● Entries provided
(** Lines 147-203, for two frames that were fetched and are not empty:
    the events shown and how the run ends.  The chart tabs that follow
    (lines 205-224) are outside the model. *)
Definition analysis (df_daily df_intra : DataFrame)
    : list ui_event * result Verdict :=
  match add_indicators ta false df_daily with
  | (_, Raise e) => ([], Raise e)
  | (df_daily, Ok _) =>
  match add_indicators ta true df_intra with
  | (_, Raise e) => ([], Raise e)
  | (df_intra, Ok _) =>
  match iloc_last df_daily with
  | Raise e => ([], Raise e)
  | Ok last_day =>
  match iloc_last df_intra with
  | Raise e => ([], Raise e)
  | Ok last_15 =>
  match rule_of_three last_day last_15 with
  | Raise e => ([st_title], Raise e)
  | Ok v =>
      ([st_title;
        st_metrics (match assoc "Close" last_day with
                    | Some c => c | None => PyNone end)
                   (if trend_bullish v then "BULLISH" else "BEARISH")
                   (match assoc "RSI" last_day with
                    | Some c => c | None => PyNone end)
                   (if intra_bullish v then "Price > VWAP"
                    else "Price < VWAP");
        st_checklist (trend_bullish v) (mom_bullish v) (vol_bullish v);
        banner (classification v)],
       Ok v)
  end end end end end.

● What needs to be done
What is wanted is an exact repeat of the lines from the one with "([st_title], Raise e)" through the last line of the listing above, and no other text.

● Solution below
  | Raise e => ([st_title], Raise e)
  | Ok v =>
      ([st_title;
        st_metrics (match assoc "Close" last_day with
                    | Some c => c | None => PyNone end)
                   (if trend_bullish v then "BULLISH" else "BEARISH")
                   (match assoc "RSI" last_day with
                    | Some c => c | None => PyNone end)
                   (if intra_bullish v then "Price > VWAP"
                    else "Price < VWAP");
        st_checklist (trend_bullish v) (mom_bullish v) (vol_bullish v);
        banner (classification v)],
       Ok v)
  end end end end end.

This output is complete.